No one likes to be judged, but ironically we (including myself) sometimes judge other people or situations. When I came back from the island after 25 days, I immediately felt incredible joy about the overall experience. A day later my happiness turned into confusion and the feeling of being misunderstood as I didn't relate to some of the things which were written on the L2TL website. I felt that my experience was, in some ways, quite different to what was portrayed, and I didn't enjoy being 'categorized' and perhaps associated with an island 'stereotype'. It only hit me a couple of days later that it really doesn't matter what is written or read, or what people even believe. We only experience little snippets of each other's worlds, and I can never draw a conclusion or judge someone or something based on that.
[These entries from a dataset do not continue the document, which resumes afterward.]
(* ===== verification/CommandCache.v ===== *)
(** * The cache of commands: [src/src/util/command_cache.h], [command_cache.cc]

    As [Cache], with a timer per command whose lifetime is the command's own
    timeout, and a function that is given each command whose timer expires:
    the commands it was given are recorded, in order, in [timed_out].  The
    function that loads a command by its entity is the one of
    [set_entity_function]. *)
From stdpp Require Import base tactics list gmap strings.
From Stdlib Require Import ZArith Lia Ascii String.
From S2P Require Import Prelude CppString Boost MultiIndex Command.

Local Open Scope string_scope.
Local Open Scope Z_scope.

Section CommandCache.
  Context {ptree : Type} `{EqDecision ptree} `{HB : Boost} `{Ct : !Container (Command ptree)}.

Local Abbreviation cptr := (ptr (Command ptree)).
Local Abbreviation cmd := (Command ptree).
Local Abbreviation cindex := (@index cmd _ Ct).

Definition GetFunction_t : Type := cmd -> option cptr.

Record CommandCache : Type := mkCommandCache {
  _max_num_items : nat;
  _list : cindex;
  _lru : bool;
  _get_function : option GetFunction_t;
  _get_id_function : option GetFunction_t;
  _timeout_function : bool;
  live : gset positive;
  timed_out : list cptr;
  _get_entity_function : option GetFunction_t
}.

Definition with_list (c : CommandCache) (l : cindex) : CommandCache :=
  mkCommandCache (_max_num_items c) l (_lru c) (_get_function c) (_get_id_function c)
    (_timeout_function c) (live c) (timed_out c) (_get_entity_function c).
Definition with_live (c : CommandCache) (t : gset positive) : CommandCache :=
  mkCommandCache (_max_num_items c) (_list c) (_lru c) (_get_function c) (_get_id_function c)
    (_timeout_function c) t (timed_out c) (_get_entity_function c).
Definition with_timed_out (c : CommandCache) (t : list cptr) : CommandCache :=
  mkCommandCache (_max_num_items c) (_list c) (_lru c) (_get_function c) (_get_id_function c)
    (_timeout_function c) (live c) t (_get_entity_function c).

Definition new_command_cache (capacity : nat) (lru : bool) : CommandCache :=
  mkCommandCache capacity empty_index lru None None false ∅ [] None.

Definition set_max_num_items (c : CommandCache) (capacity : nat) : CommandCache :=
  mkCommandCache capacity (_list c) (_lru c) (_get_function c) (_get_id_function c)
    (_timeout_function c) (live c) (timed_out c) (_get_entity_function c).

(** The functions the cache is given: to load a command, to load it by its id,
    and whether there is one for timeouts. *)
Definition set_functions (c : CommandCache) (get get_id : option GetFunction_t) (timeout : bool)
    : CommandCache :=
  mkCommandCache (_max_num_items c) (_list c) (_lru c) get get_id timeout (live c) (timed_out c)
    (_get_entity_function c).
Definition set_entity_function (c : CommandCache) (f : GetFunction_t) : CommandCache :=
  mkCommandCache (_max_num_items c) (_list c) (_lru c) (_get_function c) (_get_id_function c)
    (_timeout_function c) (live c) (timed_out c) (Some f).

Definition start (c : CommandCache) (item : cptr) : CommandCache :=
  with_live c ({[fst item]} ∪ live c).
Definition cancel (c : CommandCache) (item : cptr) : CommandCache :=
  with_live c (live c ∖ {[fst item]}).

(** [if (item->get_timeout() > 0)]: the timer is started. *)
Definition start_timer (c : CommandCache) (item : cptr) : CommandCache :=
  if 0 <? _timeout (snd item) then start c item else c.

Definition insert (c : CommandCache) (item : cptr) : CommandCache :=
  if _lru c then
    let '(l, p) := push_front (_list c) item in
    let c := start_timer (with_list c l) item in
    match p with
    | Some q => with_list c (relocate_front (_list c) q)
    | None =>
        if Nat.ltb (_max_num_items c) (List.length (items (_list c))) then
          let c := match back (_list c) with Some b => cancel c b | None => c end in
          with_list c (pop_back (_list c))
        else c
    end
  else
    if Nat.ltb (List.length (items (_list c))) (_max_num_items c) then
      let '(l, p) := push_back (_list c) item in
      let c := with_list c (match p with Some q => relocate_back l q | None => l end) in
      start_timer c item
    else c.

Definition get (c : CommandCache) (key : cmd) : CommandCache * outcome (option cptr) :=
  match find_item (_list c) key with
  | Some i => (insert c i, Ret (Some i))
  | None =>
      match _get_function c with
      | Some f =>
          match f key with
          | Some new_item => (insert c new_item, Ret (Some new_item))
          | None => (c, Ret None)
          end
      | None => (c, Ret None)
      end
  end.

(** The index on [unique_entity]; the functions it is given are called without
    a test of the one that is called. *)
Definition load_entity (c : CommandCache) (key : cmd) : outcome (option cptr) :=
  match _get_function c with
  | Some _ =>
      match _get_entity_function c with
      | Some f => Ret (f key)
      | None => Throw (RuntimeError "call to empty boost::function")
      end
  | None => Ret None
  end.

Definition get_by_entity (c : CommandCache) (key : cmd) : CommandCache * outcome (option cptr) :=
  match find_key unique_entity (_list c) (unique_entity key) with
  | Some i => (insert c i, Ret (Some i))
  | None =>
      match load_entity c key with
      | Ret (Some new_item) => (insert c new_item, Ret (Some new_item))
      | r => (c, r)
      end
  end.

(** [set_status] through the pointer. *)
Definition write_status (c : CommandCache) (p : cptr) (status : Z) : CommandCache * cptr :=
  let p' := (fst p, set_status (snd p) status) in
  (with_list c (write_item (_list c) p'), p').

(** The loop of [get_by_entityV]: it goes on from the element that is found to
    the end of the index, so past the commands of the entity. *)
Fixpoint deliver (c : CommandCache) (found : list cptr) (new_status : Z)
    : CommandCache * list cptr :=
  match found with
  | [] => (c, [])
  | i :: rest =>
      let '(c, i) := write_status c i new_status in
      let '(c, result) := deliver (insert c i) rest new_status in
      (c, i :: result)
  end.

(** The status is part of the key that was changed in place; the sources look
    for [READY_FOR_READ] only, and set nothing to it afterwards. *)
Definition get_by_entityV (c : CommandCache) (key : cmd) (new_status : Z)
    : CommandCache * outcome (list cptr) :=
  match key_tail unique_entity (_list c) (unique_entity key) with
  | [] =>
      match load_entity c key with
      | Ret (Some new_item) =>
          let '(c, i) := write_status c new_item new_status in (insert c i, Ret [i])
      | Ret None => (c, Ret [])
      | Throw e => (c, Throw e)
      | Undefined => (c, Undefined)
      end
  | found => let '(c, result) := deliver c found new_status in (c, Ret result)
  end.

(** The index on [unique_id]. *)
Definition find_id (c : CommandCache) (key : cmd) : option cptr :=
  find_key unique_id (_list c) (unique_id key).

Definition get_by_id (c : CommandCache) (key : cmd) : CommandCache * outcome (option cptr) :=
  match find_id c key with
  | Some i => (insert c i, Ret (Some i))
  | None =>
      match _get_function c with
      | Some _ =>
          match _get_id_function c with
          | Some f =>
              match f key with
              | Some new_item => (insert c new_item, Ret (Some new_item))
              | None => (c, Ret None)
              end
          | None => (c, Throw (RuntimeError "call to empty boost::function"))
          end
      | None => (c, Ret None)
      end
  end.

Definition get_by_id_from_mongo (c : CommandCache) (key : cmd) : outcome (option cptr) :=
  match _get_function c with
  | Some _ =>
      match _get_id_function c with
      | Some f => Ret (f key)
      | None => Throw (RuntimeError "call to empty boost::function")
      end
  | None => Ret None
  end.

(** [get_by_idV], as [get_by_entityV] on the index of ids; the same loop over
    the container, with the insertions only. *)
Definition get_by_idV (c : CommandCache) (key : cmd) : CommandCache * list cptr :=
  let found := key_tail unique_id (_list c) (unique_id key) in
  (fold_left insert found c, found).

Definition size (c : CommandCache) : nat := List.length (items (_list c)).

Definition remove (c : CommandCache) (key : cmd) : CommandCache :=
  match find_id c key with
  | Some q => with_list (cancel c q) (erase_item (_list c) q)
  | None => c
  end.

(** [remove_all] erases [begin()] of the id index, if there is one. *)
Definition remove_all (c : CommandCache) : CommandCache :=
  match begin_key unique_id (_list c) with
  | Some q => with_list c (erase_item (_list c) q)
  | None => c
  end.

Definition item_timeout (c : CommandCache) (timer : cptr) (aborted : bool) : CommandCache :=
  if aborted then c
  else
    let c := if _timeout_function c then with_timed_out c (timed_out c ++ [timer])%list else c in
    remove c (snd timer).

Inductive command_op : Type :=
| Insert (p : cptr) | Get (key : cmd) | GetById (key : cmd) | Remove (key : cmd) | RemoveAll
| Expire (p : cptr) | Aborted (p : cptr).

Definition command_step (c : CommandCache) (op : command_op) : CommandCache :=
  match op with
  | Insert p => insert c p
  | Get key => fst (get c key)
  | GetById key => fst (get_by_id c key)
  | Remove key => remove c key
  | RemoveAll => remove_all c
  | Expire p => if decide (fst p ∈ live c)
                then item_timeout (with_live c (live c ∖ {[fst p]})) p false else c
  | Aborted p => item_timeout c p true
  end.

Definition run (c : CommandCache) (ops : list command_op) : CommandCache :=
  fold_left command_step ops c.

(** ** The invariant *)

Context {CL : ContainerLaws (Command ptree)}.

Definition cache_wf (c : CommandCache) : Prop :=
  (List.length (items (_list c)) <= _max_num_items c)%nat /\ unique (items (_list c)).

Definition same_settings (c' c : CommandCache) : Prop :=
  _max_num_items c' = _max_num_items c /\ _lru c' = _lru c
  /\ _get_function c' = _get_function c /\ _get_id_function c' = _get_id_function c
  /\ _timeout_function c' = _timeout_function c /\ timed_out c' = timed_out c.

Lemma insert_spec c p :
  _list (insert c p) = insert_list (_max_num_items c) (_lru c) (_list c) p
  /\ same_settings (insert c p) c.
Proof.
  unfold insert, insert_list, start_timer, same_settings. destruct (_lru c) eqn:El.
  - destruct (push_front (_list c) p) as [l' [q|]]; cbn -[Nat.ltb];
      destruct (0 <? _timeout (snd p)); cbn -[Nat.ltb]; try (repeat split; congruence);
      destruct (Nat.ltb _ _); cbn; try destruct (back l'); repeat split; cbn; congruence.
  - destruct (Nat.ltb _ _); [|repeat split; congruence].
    destruct (push_back (_list c) p) as [l' [q|]]; cbn;
      destruct (0 <? _timeout (snd p)); repeat split; cbn; congruence.
Qed.

Lemma cmd_insert_wf c p : cache_wf c -> cache_wf (insert c p).
Proof.
  intros [Hl Hu]. destruct (insert_spec c p) as (E1 & E2 & _). unfold cache_wf.
  rewrite E1, E2. by apply insert_list_wf.
Qed.

Lemma erase_wf (l : cindex) q n : q ∈ items l -> (List.length (items l) <= n)%nat ->
  unique (items l) -> (List.length (items (erase_item l q)) <= n)%nat
  /\ unique (items (erase_item l q)).
Proof.
  intros Hq Hl Hu. rewrite erase_item_law by done. pose proof (length_erase_ptr q _ (unique_NoDup _ Hu) Hq).
  split; [lia|by apply unique_filter].
Qed.

Lemma find_id_some c key q : find_id c key = Some q ->
  q ∈ items (_list c) /\ unique_id (snd q) = unique_id key.
Proof. apply find_key_some. Qed.

Lemma remove_spec c key :
  same_settings (remove c key) c
  /\ (cache_wf c -> cache_wf (remove c key))
  /\ (forall p, p ∈ items (_list (remove c key)) -> p ∈ items (_list c)).
Proof.
  unfold remove. destruct (find_id c key) as [q|] eqn:E; [|done].
  destruct (find_id_some _ _ _ E) as [Hq _]. split; [done|]. split.
  - intros [Hl Hu]. by apply erase_wf.
  - cbn. rewrite erase_item_law by done. intros p Hp. by apply elem_erase in Hp as [? _].
Qed.

Lemma remove_all_wf c : cache_wf c -> cache_wf (remove_all c).
Proof.
  intros [Hl Hu]. unfold remove_all. destruct (begin_key _ _) as [q|] eqn:E; [|done].
  apply begin_key_some in E. by apply erase_wf.
Qed.

Lemma item_timeout_wf c p b : cache_wf c -> cache_wf (item_timeout c p b).
Proof.
  intros Hc. unfold item_timeout. destruct b; [done|]. apply remove_spec.
  by destruct (_timeout_function c).
Qed.

Lemma command_step_wf c op : cache_wf c -> cache_wf (command_step c op).
Proof.
  intros Hc. destruct op as [p|key|key|key| |p|p]; cbn [command_step]; try done.
  - by apply cmd_insert_wf.
  - unfold get. destruct (find_item _ key); [by apply cmd_insert_wf|].
    destruct (_get_function c) as [f|]; [|done]. destruct (f key); [by apply cmd_insert_wf|done].
  - unfold get_by_id. destruct (find_id c key); [by apply cmd_insert_wf|].
    destruct (_get_function c), (_get_id_function c) as [f|]; try done.
    destruct (f key); [by apply cmd_insert_wf|done].
  - by apply remove_spec.
  - by apply remove_all_wf.
  - destruct (decide _); [|done]. by apply item_timeout_wf.
Qed.

(** ** Commands with distinct identifiers *)

Definition distinct (U : cptr -> Prop) : Prop :=
  (forall p q, U p -> U q -> fst p = fst q -> p = q)
  /\ (forall p q, U p -> U q -> unique_id (snd p) = unique_id (snd q) -> p = q).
3. Food and the body-mind.
I have never had to go a day without food in my life. I love food and I like to eat. Sometimes a lot, sometimes just a little - but all in all I pretty much eat when and where I want to. There were so many interesting aspects of the element 'lack-of-food' or 'no-food' while on the island, both in relation to physical and mental changes, but also with regards to how it influenced and sometimes dictated the group dynamic. I found the latter particularly interesting. You either had rice or you didn't, you ate reef fish or not, and some people shared their food while others portioned it out. There were even questions, if only for a split second, about stealing fish from the local fishermen's nets. Many of us became tradesmen, and food was the currency. I was also fascinated by the whole body-mind connection and how food affects our minds - both during but also after our island experience. Rice has never tasted so good...:)

4. Nature.
I love Mother Nature, and I consider her a necessity for my overall wellbeing and happiness. Always considering myself more of a mountain goat than a tropical fish, I realize that I very much enjoyed the heat, sand and beaches. Just like the human body, nature always strives for balance, which is why I found it very upsetting when I saw that big parts of the beach were covered in rubbish upon arrival on day 1. Unfortunately, the rubbish never disappeared, but continued to wash up every single day of my stay. Confirming that human beings carelessly and selfishly ruin the world we live in is very sad, so I have decided to put even more energy into living a 'green' life.